Have the following WQL Queries, which work well.
$avg = Get-WmiObject win32_processor -computername $computername |
Measure-Object -property LoadPercentage -Average |
Foreach {$_.Average}
$tcat = Get-WmiObject Win32_PerfFormattedData_PerfProc_Process -computername $computername |
Where-Object {$_.Name -like "*tomcat*"} |
Sort-Object PercentProcessorTime -Descending |
select -First 1
$mem = Get-WmiObject win32_operatingsystem -ComputerName $computername |
Foreach {"{0:N2}" -f ((($_.TotalVisibleMemorySize - $_.FreePhysicalMemory)*100)/ $_.TotalVisibleMemorySize)}
been logging the results of these to a SQL database for over a week.
The first one has "overall" CPU usage of 70% and a process CPU of 98%. Does this mean 98% percent of the 70% usage or 98% of the system CPU?
It is a bit confusing to me.
Your Process_CPU column is populated by data from the "Percent Processor Time" field of WMI. What "Percent Processor Time" measures is the amount of time that the processor spends on a non-idle thread (technically it counts the amount of time that the thread is idle, then subtracts that as a percentage from 100).

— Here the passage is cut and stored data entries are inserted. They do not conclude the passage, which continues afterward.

(** * ParallelMatchingEngine: the global-stack parallel matching engine

    A shallow embedding of [include/parallel/ParallelMatchingEngine.hpp]:
    the shared frontier ([globalStateStack] with [statesMutex]), the
    expansion step [ProcessState], the worker loop [Run], the pool
    ([StartPool]) and the entry point [FindAllMatchings].

    Shared memory is sequentially consistent here: every access to the
    stack happens under [statesMutex], the two counters are [std::atomic]
    with the default ordering.  One step of a thread is one access to
    shared memory together with the local computation that leads to it. *)

From Stdlib Require Import ZArith Lia.
From stdpp Require Import base option list numbers.

(** ** The state contract (template parameter [VFState]) *)

(** [nodeID_t] and [NULL_NODE] come from [ARGraph.hpp], which is included but
    not part of this header; they are taken as they are used here.  The
    operations are functions of the value of the state: the engine never
    calls one that changes a state other than [AddPair], and it calls
    [AddPair] on a fresh copy only. *)
Class VFState (nodeID_t St MatchingSolution : Type) := {
  NULL_NODE : nodeID_t;
  IsGoal : St -> bool;
  IsDead : St -> bool;
  (* bool NextPair(&n1, &n2, prev_n1, prev_n2): [Some] holds the values
     written through the two pointers when the call returns true. *)
  NextPair : St -> nodeID_t -> nodeID_t -> option (nodeID_t * nodeID_t);
  IsFeasiblePair : St -> nodeID_t -> nodeID_t -> bool;
  (* the copy constructor followed by AddPair on the copy *)
  AddPair : St -> nodeID_t -> nodeID_t -> St;
  GetCoreSet : St -> MatchingSolution
}.
Lemma IndexChannel_survives_minority_witness :
  (forall tablet_id replicas,
     _channels_by_tablet ThreeReplicas.index !! tablet_id = Some replicas ->
     NoDup replicas /\
     live_replicas ThreeReplicas.index replicas = _parent_num_repicas ThreeReplicas.index) /\
  2 * Z.of_nat (length [3]) < _parent_num_repicas ThreeReplicas.index /\
  (fail_nodes strict_majority [3] ThreeReplicas.index).1 = false.
Proof.
  assert (H1 : forall tablet_id replicas,
            _channels_by_tablet ThreeReplicas.index !! tablet_id = Some replicas ->
            NoDup replicas /\
            live_replicas ThreeReplicas.index replicas
            = _parent_num_repicas ThreeReplicas.index).
  { intros tablet_id replicas Hin.
    assert (Hmap : _channels_by_tablet ThreeReplicas.index = {[ 501 := [1; 2; 3] ]})
      by (vm_compute; reflexivity).
    rewrite Hmap in Hin. apply lookup_singleton_Some in Hin as [_ <-].
    split; [| vm_compute; reflexivity].
    apply (bool_decide_unpack _). vm_compute. exact I. }
  assert (H2 : 2 * Z.of_nat (length [3]) < _parent_num_repicas ThreeReplicas.index)
    by (vm_compute; reflexivity).
  exact (conj H1 (conj H2 (IndexChannel_survives_minority ThreeReplicas.index [3] H1 H2))).
Defined.

End IndexChannelTolerance.

(** ** The quorum rule, from the node channels to the sink *)

Section ListCounting.

Lemma forallb_ext_all {A : Type} (f g : A -> bool) (l : list A) :
  (forall a, f a = g a) -> forallb f l = forallb g l.
Proof. intros H. induction l as [| a l IH]; cbn; [done | by rewrite H, IH]. Qed.

Lemma filter_length_impl {A : Type} (p q : A -> bool) (l : list A) :
  (forall a, p a = true -> q a = true) ->
  (length (List.filter p l) <= length (List.filter q l))%nat.
Proof.
  intros H. induction l as [| a l IH]; cbn; [done |].
  destruct (p a) eqn:Hp.
  - rewrite (H a Hp). cbn. lia.
  - destruct (q a); cbn; lia.
Qed.

(** Of the distinct elements of [l], all but those in [bad] pass [p]. *)
Lemma filter_all_but (p : Z -> bool) (l bad : list Z) :
  NoDup l ->
  (forall n, n ∈ l -> n ∉ bad -> p n = true) ->
  (length l <= length (List.filter p l) + length bad)%nat.
Proof.
  intros Hnd. revert bad. induction Hnd as [| x l Hx Hnd IH]; intros bad Hp; cbn; [lia |].
  destruct (p x) eqn:Hpx.
  - cbn. enough (length l <= length (List.filter p l) + length bad)%nat by lia.
    apply IH. intros n Hn. apply Hp. by right.
  - assert (Hbad : x ∈ bad).
    { destruct (decide (x ∈ bad)) as [| Hnot]; [done |].
      rewrite (Hp x) in Hpx; [discriminate | by left | done]. }
    apply list_elem_of_split in Hbad as (l1 & l2 & ->).
    assert (Hrest : (length l <= length (List.filter p l) + length (l1 ++ l2))%nat).
    { apply IH. intros n Hn Hnot. apply Hp; [by right |].
      intros Hin. apply Hnot.
      apply elem_of_app in Hin as [Hin | Hin]; [apply elem_of_app; by left |].
      apply elem_of_cons in Hin as [-> | Hin]; [done | apply elem_of_app; by right]. }
    rewrite !length_app in *. cbn. lia.
Qed.
(** C1: for a task type with an explicit routing entry [seq],
    [route_request] attempts the enabled candidates in the order of the
    routing table.  The names of [seq] that are registered and enabled are,
    in the order of [seq], [names ++ n :: later]; when the providers
    registered under [names] fail one after the other and the one under [n]
    succeeds, the result is that provider's response annotated with its
    name; the calls made are exactly one attempt per name of [names], in
    that order, and then the attempt of [n]: no name of [later] is tried, no
    disabled or unregistered name either, and every provider called is
    enabled. *)
Theorem route_request_first_success rules reg ctx prompt task
    seq names n later front p es r st w1 w2 :
  let full := SystemContext.get_system_prompt ctx prompt in
  rules !! task = Some seq →
  List.filter (usable reg) seq = names ++ n :: later →
  Forall2 (λ m q, get_provider reg m = Some q) names front →
  get_provider reg n = Some p →
  failures full front (world st) = Some (es, w1) →
  generate_async p full w1 = (inr r, w2) →
  route_request rules reg ctx prompt task st
  = (inr (<["provider" := name p]> r),
     mkState w2 (trace st ++ attempt_events prompt full (front ++ [p])))
  ∧ Forall (λ q, enabled q = true) (front ++ [p]).
Proof.
  intros full Hentry Hnames Hfront Hn Hfail Hok.
  pose proof (providers_to_try_names reg seq) as Hall. rewrite Hnames in Hall.
  apply Forall2_app_inv_l in Hall as (front' & rest & Hfront' & Hrest & Hcands).
  apply Forall2_cons_inv_l in Hrest as (p' & back & [Hp' Hen] & _ & ->).
  assert (p' = p) as -> by congruence.
  destruct (registered_under_unique _ _ _ _ Hfront Hfront') as [<- Hall].
  split; [|apply Forall_app; split; [done|by constructor]].
  unfold route_request. rewrite (explicit_entry_resolves _ _ _ Hentry).
  destruct (front ++ p :: back) as [|c cs] eqn:Hshape.
  { by destruct front. }
  rewrite (route_sequence_candidates _ _ _ _ _ _ _ Hcands), <- Hshape.
  rewrite (failover_skips _ _ _ _ _ _ _ _ Hfail).
  rewrite (failover_success _ _ _ _ _ _ r w2); [|done].
  simpl. unfold attempt_events. rewrite flat_map_app. simpl.
  by rewrite <- !app_assoc.
Qed.

(** Whatever [route_request] raises was built by the router itself. *)
Lemma route_request_raises rules reg ctx prompt task st e st' :
  route_request rules reg ctx prompt task st = (inl e, st') →
  e = unroutable task
  ∨ e = mkExn NoAvailableProviderError
          "No enabled LLM providers found in configuration for the requested task."
  ∨ ∃ errors, e = mkExn NoAvailableProviderError
                    ("All providers failed. Errors: " +:+ join "; " errors).
Proof.
  unfold route_request, route_sequence.
  destruct (resolve rules task) as [[|n seq]|]; [by intros [= <- _]; left| |by intros [= <- _]; left].
  destruct (providers_to_try reg (n :: seq)) as [|c cs]; [by intros [= <- _]; right; left|].
  destruct (failover_run ctx prompt (c :: cs) [] st)
    as (attempted & rest & es & w1 & _ & _ & [[_ ->]|(p & rest' & r & w2 & _ & _ & ->)]).
  - intros [= <- _]. right; right. eauto.
  - discriminate.
Qed.

(** C3: when every candidate's generate call fails, [route_request] raises
    [NoAvailableProviderError]; its message lists one reason per attempted
    candidate, [name: error], in the order of the attempts; and no exception
    [route_request] raises is a provider's own: it is the router's
    [ValueError] for an unroutable task or one of its two
    [NoAvailableProviderError]s. *)
Theorem route_request_all_fail rules reg ctx prompt task seq es st w1 :
  let full := SystemContext.get_system_prompt ctx prompt in
  let candidates := providers_to_try reg seq in
  resolve rules task = Some seq →
  candidates ≠ [] →
  failures full candidates (world st) = Some (es, w1) →
  length (reasons candidates es) = length candidates
  ∧ route_request rules reg ctx prompt task st
    = (inl (mkExn NoAvailableProviderError
              ("All providers failed. Errors: " +:+ join "; " (reasons candidates es))),
       mkState w1 (trace st ++ attempt_events prompt full candidates))
  ∧ ∀ prompt' task' st0 e st1,
      route_request rules reg ctx prompt' task' st0 = (inl e, st1) →
      e = unroutable task'
      ∨ e = mkExn NoAvailableProviderError
              "No enabled LLM providers found in configuration for the requested task."
      ∨ ∃ errors, e = mkExn NoAvailableProviderError
                        ("All providers failed. Errors: " +:+ join "; " errors).
Proof.
  intros full candidates Hres Hne Hfail. split_and!.
  - unfold reasons. rewrite length_zip_with_l_eq; [done|].
    symmetry. by eapply reasons_length.
  - unfold route_request. rewrite Hres.
    destruct candidates as [|c cs] eqn:Hc; [done|].
    rewrite (route_sequence_candidates _ _ _ _ _ _ _ Hc).
    rewrite <- (app_nil_r (c :: cs)) at 1.
    rewrite (failover_skips _ _ _ _ _ _ _ _ Hfail). done.
  - intros prompt' task' st0 e st1 Hr. by eapply route_request_raises.
Qed.

(** C10: the [provider] field of what [route_request] returns is the
    registry name of the candidate whose generate call succeeded, whatever
    [provider] field that candidate's own response carried. *)
Theorem route_request_provider_field rules reg ctx prompt task st response st' :
  keyed_by_name reg →
  route_request rules reg ctx prompt task st = (inr response, st') →
  ∃ seq n p r w,
    resolve rules task = Some seq ∧ n ∈ seq ∧
    get_provider reg n = Some p ∧
    generate_async p (SystemContext.get_system_prompt ctx prompt) w = (inr r, world st') ∧
    response = <["provider" := n]> r ∧
    response !! "provider" = Some n.
Proof.
  intros Hkeys. unfold route_request, route_sequence.
  destruct (resolve rules task) as [[|n0 seq]|] eqn:Hres; [discriminate| |discriminate].
  destruct (providers_to_try reg (n0 :: seq)) as [|c cs] eqn:Hc; [discriminate|].
  destruct (failover_run ctx prompt (c :: cs) [] st)
    as (attempted & rest & es & w1 & Hsplit & _
        & [[_ ->]|(p & rest' & r & w2 & -> & Hgen & ->)]); [discriminate|].
  intros [= <- <-].
  assert (Hin : p ∈ providers_to_try reg (n0 :: seq)).
  { rewrite Hc, Hsplit. set_solver. }
  unfold providers_to_try in Hin. apply list_elem_of_omap in Hin as (n & Hn & Hp).
  destruct (get_provider reg n) as [q|] eqn:Hq; [|discriminate].
  destruct (enabled q); [|discriminate]. injection Hp as ->.
  assert (name p = n) as <-.
  { unfold get_provider in Hq. clear -Hq Hkeys.
    induction Hkeys as [|[k v] reg' Hk _ IH]; simpl in *; [discriminate|].
    case_decide; [by simplify_eq|auto]. }
  exists (n0 :: seq), (name p), p, r, w1. split_and!; try done.
  by rewrite lookup_insert_eq.
Qed.
(** * Lighthouse: capture orchestration and matching decisions

    A shallow embedding of [src/main.py]: the acceptance policy
    [pick_only_accurate_matches], the matching and recording pipelines
    [match_item] and [record_new_item], the three capture strategies, the
    orchestrator [capture_frames_then] and the two event handlers.

    Python numbers used as scores and thresholds are kept abstract (a type
    with the comparison [<=] and the product the code applies to them), so
    that every statement holds for whatever arithmetic the interpreter
    uses; integers of the configuration are [Z].  The collaborators that
    live outside [main.py] (OpenCV, the image database, the descriptor
    extractor) are the fields of the class [Platform].  The module-level
    variables [busy] and [_full_image_for_capture_by_unhiding], the camera,
    the microphone and the deferred calls of the event loop make up the
    record [World], threaded through a small state-and-exception monad.
    Calls of [logger.debug] and [logger.info] and the [DEBUG] image dumps
    ([DEBUG = False]) leave no trace in the model, and the collaborators
    do not fail other than by [TooFewFeaturesException]. *)

From Stdlib Require Import String Bool ZArith QArith Lia List Sorted.
Import ListNotations.

Local Open Scope string_scope.
Local Open Scope list_scope.
Local Open Scope Z_scope.

(** ** Configuration and collaborators *)

(** The fields of [config.get_config()] that [main.py] reads. *)
Record Options (number : Type) : Type := {
  matching_score_threshold : number;
  matching_score_ratio : number;
  matching_n_frames : Z;
  motion_skip_frames : Z;
  motion_stability_duration : Z;
  motion_stability_factor : number;
  video_width : Z;
  video_height : Z;
  motion_background_removal_strategy : string;
  log_path : option string;
  cmd_ui : bool
}.
(** [Committee::new_v3] scales the nominal budgets [m] of malicious and [k] of
    crash stake to the actual total stake [t]; as long as its products fit in
    64 bits its assertions hold, the scaled budgets satisfy [5f + 3c < t], the
    thresholds are [f + 1], [2f + c + 1] and [t - f - c], a certificate and a
    quorum overlap in more than [f] stake, and two quorums overlap in [f] more
    than a certificate. *)
Theorem committee_new_v3_correct epoch authorities m k :
  let t := sum_N (stakes authorities) in
  let f := m * (t - 1) / (5 * m + 3 * k) in
  let cr := k * (t - 1) / (5 * m + 3 * k) in
  (0 < length authorities)%nat ->
  N.of_nat (length authorities) < u32_MAX ->
  0 < t -> 2 * t <= u64_MAX ->
  0 < 5 * m + 3 * k <= u64_MAX ->
  m * (t - 1) <= u64_MAX -> k * (t - 1) <= u64_MAX ->
  exists c, committee_new_v3 epoch authorities m k = Ok c
    /\ committee_wf c
    /\ 5 * f + 3 * cr < t
    /\ c_validity_threshold c = f + 1
    /\ c_certification_threshold c = 2 * f + cr + 1
    /\ c_quorum_threshold c = t - f - cr
    /\ c_total_stake c + f < c_certification_threshold c + c_quorum_threshold c
    /\ c_total_stake c + f + c_certification_threshold c <= 2 * c_quorum_threshold c.
Proof.
  intros t f cr Hlen Hlen' Ht Hmax Hbase Hm Hk.
  pose proof (scaled_budget m k (t - 1) (5 * m + 3 * k) eq_refl (proj1 Hbase)) as Hb.
  fold f cr in Hb.
  unfold committee_new_v3. rewrite is_empty_false by done.
  rewrite (u64_sum_exact (stakes authorities)) by (fold t; lia). fold t.
  rewrite (u64_mul_small 5), (u64_mul_small 3), (u64_add_small (5 * m)) by lia.
  rewrite (proj2 (N.ltb_lt 0 (5 * m + 3 * k))) by lia.
  rewrite !scale_Ok by lia. fold f cr. simpl.
  rewrite (proj2 (N.ltb_lt _ _) Hlen'), (proj2 (N.eqb_neq t 0)) by lia. simpl.
  rewrite (u64_mul_small 2 f), (u64_add_small (2 * f) cr), (u64_add_small (2 * f + cr) 1),
    (u64_sub_small t f), (u64_sub_small (t - f) cr), (u64_add_small t f), (u64_add_small (t + f) 1),
    (u64_add_small (2 * f + cr + 1)), (u64_add_small (t + f) (2 * f + cr + 1)),
    (u64_mul_small (t - f - cr) 2), (u64_add_small f 1) by lia.
  rewrite (proj2 (N.leb_le (t + f + 1) _)), (proj2 (N.leb_le (t + f + (2 * f + cr + 1)) _)) by lia.
  simpl. eexists; split; [reflexivity|]. split.
  - constructor; unfold committee_size; simpl; lia.
  - simpl. split_and!; lia.
Qed.

Lemma committee_new_v3_correct_witness :
  exists c, committee_new_v3 0 [test_authority 3; test_authority 2; test_authority 2; test_authority 2] 1 1 = Ok c
    /\ c_quorum_threshold c = 7 /\ c_certification_threshold c = 4 /\ c_validity_threshold c = 2.
Proof.
  destruct (committee_new_v3_correct 0
    [test_authority 3; test_authority 2; test_authority 2; test_authority 2] 1 1)
    as (c & Hc & _ & _ & Hv & Hce & Hq & _);
    [simpl; lia|reflexivity|reflexivity|vm_compute; congruence
    |vm_compute; split; congruence|vm_compute; congruence|vm_compute; congruence|].
  exists c. split; [exact Hc|].
  split; [rewrite Hq; reflexivity|]. split; [rewrite Hce; reflexivity|rewrite Hv; reflexivity].
Defined.
(* ===== verification/Commit.v ===== *)
(** * Commits

    Models [crates/consensus/src/commit.rs] and the record of
    [crates/consensus/src/leader_scoring.rs] that commits carry: commits and
    their references, the sub-DAG handed to execution, the outcome of deciding
    a leader slot, and ranges of commit indices.  [bcs] and the hash function
    are parameters. *)

From S2P Require Import Prelude Committee Context Block.

Definition GENESIS_COMMIT_INDEX : N := 0.
Definition MINIMUM_WAVE_LENGTH : N := 3.
Definition DEFAULT_WAVE_LENGTH : N := MINIMUM_WAVE_LENGTH.

Definition COMMIT_DIGEST_MIN : N := 0.
Definition COMMIT_DIGEST_MAX : N := DIGEST_MAX.

Record CommitV1 := mkCommitV1 {
  c1_index : N;
  c1_previous_digest : N;
  c1_timestamp_ms : N;
  c1_leader : BlockRef;
  c1_blocks : list BlockRef;
}.

(** The variant [Commit::V1]. *)
Inductive Commit := CommitV1_ (c : CommitV1).

Definition commit_new (index previous_digest timestamp_ms : N) (leader : BlockRef)
    (blocks : list BlockRef) : Commit :=
  CommitV1_ {| c1_index := index; c1_previous_digest := previous_digest;
               c1_timestamp_ms := timestamp_ms; c1_leader := leader; c1_blocks := blocks |}.

Class CommitAPI (C : Type) := {
  commit_round : C -> N;
  commit_index : C -> N;
  commit_previous_digest : C -> N;
  commit_timestamp_ms : C -> N;
  commit_leader : C -> BlockRef;
  commit_blocks : C -> list BlockRef;
}.

#[global] Instance CommitV1_API : CommitAPI CommitV1 := {
  commit_round c := br_round (c1_leader c);
  commit_index := c1_index;
  commit_previous_digest := c1_previous_digest;
  commit_timestamp_ms := c1_timestamp_ms;
  commit_leader := c1_leader;
  commit_blocks := c1_blocks;
}.

Definition commit_v1 (c : Commit) : CommitV1 := let 'CommitV1_ c := c in c.

#[global] Instance Commit_API : CommitAPI Commit := {
  commit_round c := commit_round (commit_v1 c);
  commit_index c := commit_index (commit_v1 c);
  commit_previous_digest c := commit_previous_digest (commit_v1 c);
  commit_timestamp_ms c := commit_timestamp_ms (commit_v1 c);
  commit_leader c := commit_leader (commit_v1 c);
  commit_blocks c := commit_blocks (commit_v1 c);
}.

Record TrustedCommit := mkTrustedCommit {
  tcm_inner : Commit;
  tcm_digest : N;
  tcm_serialized : list byte;
}.

(** [TrustedCommit] derefs to its [Commit]. *)
#[global] Instance TrustedCommit_API : CommitAPI TrustedCommit := {
  commit_round c := commit_round (tcm_inner c);
  commit_index c := commit_index (tcm_inner c);
  commit_previous_digest c := commit_previous_digest (tcm_inner c);
  commit_timestamp_ms c := commit_timestamp_ms (tcm_inner c);
  commit_leader c := commit_leader (tcm_inner c);
  commit_blocks c := commit_blocks (tcm_inner c);
}.

Definition commit_reference (c : TrustedCommit) : CommitRef :=
  mkCommitRef (commit_index c) (tcm_digest c).

Section hashing.
Context (default_hash : list byte -> N).

Definition trusted_commit_new_trusted (commit : Commit) (serialized : list byte) : TrustedCommit :=
  {| tcm_inner := commit;
     tcm_digest := default_hash serialized;
     tcm_serialized := serialized |}.
End hashing.

Record CertifiedCommit := mkCertifiedCommit {
  cc_commit : TrustedCommit;
  cc_blocks : list VerifiedBlock;
}.

Record CertifiedCommits := mkCertifiedCommits {
  ccs_commits : list CertifiedCommit;
  ccs_votes : list VerifiedBlock;
}.

Record CommittedSubDag := mkCommittedSubDag {
  sd_leader : BlockRef;
  sd_blocks : list VerifiedBlock;
  sd_timestamp_ms : N;
  sd_commit_ref : CommitRef;
  decided_with_local_blocks : bool;
  recovered_rejected_transactions : bool;
  rejected_transactions_by_block : gmap BlockRef (list N);
}.

Definition committed_sub_dag_new (leader : BlockRef) (blocks : list VerifiedBlock)
    (timestamp_ms : N) (commit_ref : CommitRef) : CommittedSubDag := {|
  sd_leader := leader;
  sd_blocks := blocks;
  sd_timestamp_ms := timestamp_ms;
  sd_commit_ref := commit_ref;
  decided_with_local_blocks := true;
  recovered_rejected_transactions := false;
  rejected_transactions_by_block := ∅;
|}.

(** The order of [sort_sub_dag_blocks]: by round, then by author. *)
Definition sub_dag_leb (a b : VerifiedBlock) : bool :=
  (round a <? round b) || ((round a =? round b) && (author a <=? author b)).

Definition sort_sub_dag_blocks (blocks : list VerifiedBlock) : list VerifiedBlock :=
  stable_sort sub_dag_leb blocks.

Inductive Decision := Direct | Indirect | Certified.

Inductive LeaderStatus :=
  | StatusCommit (b : VerifiedBlock)
  | StatusSkip (s : Slot)
  | StatusUndecided (s : Slot).

Definition leader_status_round (st : LeaderStatus) : N :=
  match st with
  | StatusCommit b => round b
  | StatusSkip leader => s_round leader
  | StatusUndecided leader => s_round leader
  end.

Definition is_decided (st : LeaderStatus) : bool :=
  match st with
  | StatusCommit _ => true
  | StatusSkip _ => true
  | StatusUndecided _ => false
  end.

Inductive DecidedLeader :=
  | DecidedCommit (b : VerifiedBlock) (direct : bool)
  | DecidedSkip (s : Slot).

Definition into_decided_leader (st : LeaderStatus) (direct : bool) : option DecidedLeader :=
  match st with
  | StatusCommit block => Some (DecidedCommit block direct)
  | StatusSkip slot => Some (DecidedSkip slot)
  | StatusUndecided _ => None
  end.

Definition decided_slot (d : DecidedLeader) : Slot :=
  match d with
  | DecidedCommit block _ => slot_of_ref (reference block)
  | DecidedSkip slot => slot
  end.

Definition into_committed_block (d : DecidedLeader) : option VerifiedBlock :=
  match d with
  | DecidedCommit block _ => Some block
  | DecidedSkip _ => None
  end.

(** A range of commit indices, kept as the half-open range [cr_start..cr_end]. *)
Record CommitRange := mkCommitRange { cr_start : N; cr_end_excl : N }.

#[global] Instance CommitRange_eq_dec : EqDecision CommitRange.
Proof. solve_decision. Defined.

Definition commit_range_new (first last : N) : CommitRange :=
  mkCommitRange first (u32_saturating_add last 1).

Definition commit_range_start (r : CommitRange) : N := cr_start r.
Definition commit_range_end (r : CommitRange) : N := saturating_sub (cr_end_excl r) 1.

Definition commit_range_extend_to (r : CommitRange) (other : N) : outcome CommitRange :=
  let new_end := u32_saturating_add other 1 in
  _ ← assert_that (cr_end_excl r <=? new_end);
  Ok (mkCommitRange (cr_start r) new_end).

Definition commit_range_size (r : CommitRange) : outcome N :=
  if cr_start r <=? cr_end_excl r then Ok (cr_end_excl r - cr_start r) else Panic.

Definition is_equal_size (r other : CommitRange) : outcome bool :=
  a ← commit_range_size r;
  b ← commit_range_size other;
  Ok (a =? b).

Definition is_next_range (r other : CommitRange) : bool := cr_end_excl r =? cr_start other.

Definition commit_range_cmp (r other : CommitRange) : comparison :=
  match commit_range_start r ?= commit_range_start other with
  | Eq => commit_range_end r ?= commit_range_end other
  | c => c
  end.

Record ReputationScores := mkReputationScores {
  scores_per_authority : list N;
  rs_commit_range : CommitRange;
}.

#[global] Instance ReputationScores_eq_dec : EqDecision ReputationScores.
Proof. solve_decision. Defined.

Record CommitInfo := mkCommitInfo {
  ci_committed_rounds : list N;
  ci_reputation_scores : ReputationScores;
}.

(* ------------------------------------------------------------------ *)
(** ** Sorting a sub-DAG *)

Lemma sub_dag_leb_total a b : sub_dag_leb a b = true \/ sub_dag_leb b a = true.
Proof.
  unfold sub_dag_leb. rewrite !orb_true_iff, !andb_true_iff, !N.ltb_lt, !N.eqb_eq, !N.leb_le. lia.
Qed.

Lemma sub_dag_leb_trans a b c :
  sub_dag_leb a b = true -> sub_dag_leb b c = true -> sub_dag_leb a c = true.
Proof.
  unfold sub_dag_leb. rewrite !orb_true_iff, !andb_true_iff, !N.ltb_lt, !N.eqb_eq, !N.leb_le. lia.
Qed.

Lemma sub_dag_leb_antisym a b :
  sub_dag_leb a b = true -> sub_dag_leb b a = true -> round a = round b /\ author a = author b.
Proof.
  unfold sub_dag_leb. rewrite !orb_true_iff, !andb_true_iff, !N.ltb_lt, !N.eqb_eq, !N.leb_le. lia.
Qed.

#[export] Hint Resolve sub_dag_leb_total sub_dag_leb_trans : btree.

(* ------------------------------------------------------------------ *)
(** ** Commit ranges *)

(** The indices of a range. *)
Definition in_commit_range (i : N) (r : CommitRange) : Prop :=
  commit_range_start r <= i <= commit_range_end r.

(** A commit range built from [a..=b] holds exactly the indices from [a]
    to [b] and has their number as its size; extending it to [c >= b] adds
    exactly the indices up to [c], and the range that starts at [c + 1] is its
    next range. *)
Theorem commit_range_correct (a b c : N) :
  a <= b -> b <= c -> c < u32_MAX ->
  (forall i, in_commit_range i (commit_range_new a b) <-> a <= i <= b)
  /\ commit_range_size (commit_range_new a b) = Ok (b - a + 1)
  /\ (exists r, commit_range_extend_to (commit_range_new a b) c = Ok r
       /\ (forall i, in_commit_range i r <-> a <= i <= c)
       /\ forall d, is_next_range r (commit_range_new (c + 1) d) = true).
Proof.
  intros Hab Hbc Hc. unfold in_commit_range, commit_range_start, commit_range_end,
    commit_range_size, commit_range_extend_to, is_next_range, commit_range_new,
    u32_saturating_add, saturating_sub; simpl.
  rewrite !N.min_l by lia. split_and!; [intros i; lia| |].
  - destruct (N.leb_spec a (b + 1)); [f_equal; lia|lia].
  - rewrite (proj2 (N.leb_le (b + 1) (c + 1))) by lia. simpl. eexists. split; [done|]. simpl.
    split; [intros i; lia|]. intros d. apply N.eqb_refl.
Qed.

Lemma commit_range_correct_witness :
  commit_range_size (commit_range_new 3 7) = Ok 5.
Proof. apply (commit_range_correct 3 7 9); [lia|lia|by vm_compute]. Defined.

Since you're measuring Tomcat, I imagine you're measuring this on a webserver. This is saying that 98% of the time, Tomcat is running in a non-idle capacity (meaning it's doing something like processing a request or serving the website).
To more specifically answer your question, rather than your PROCESS_CPU column measuring 98% of 70%, it's measuring a >0% usage 98% of the time.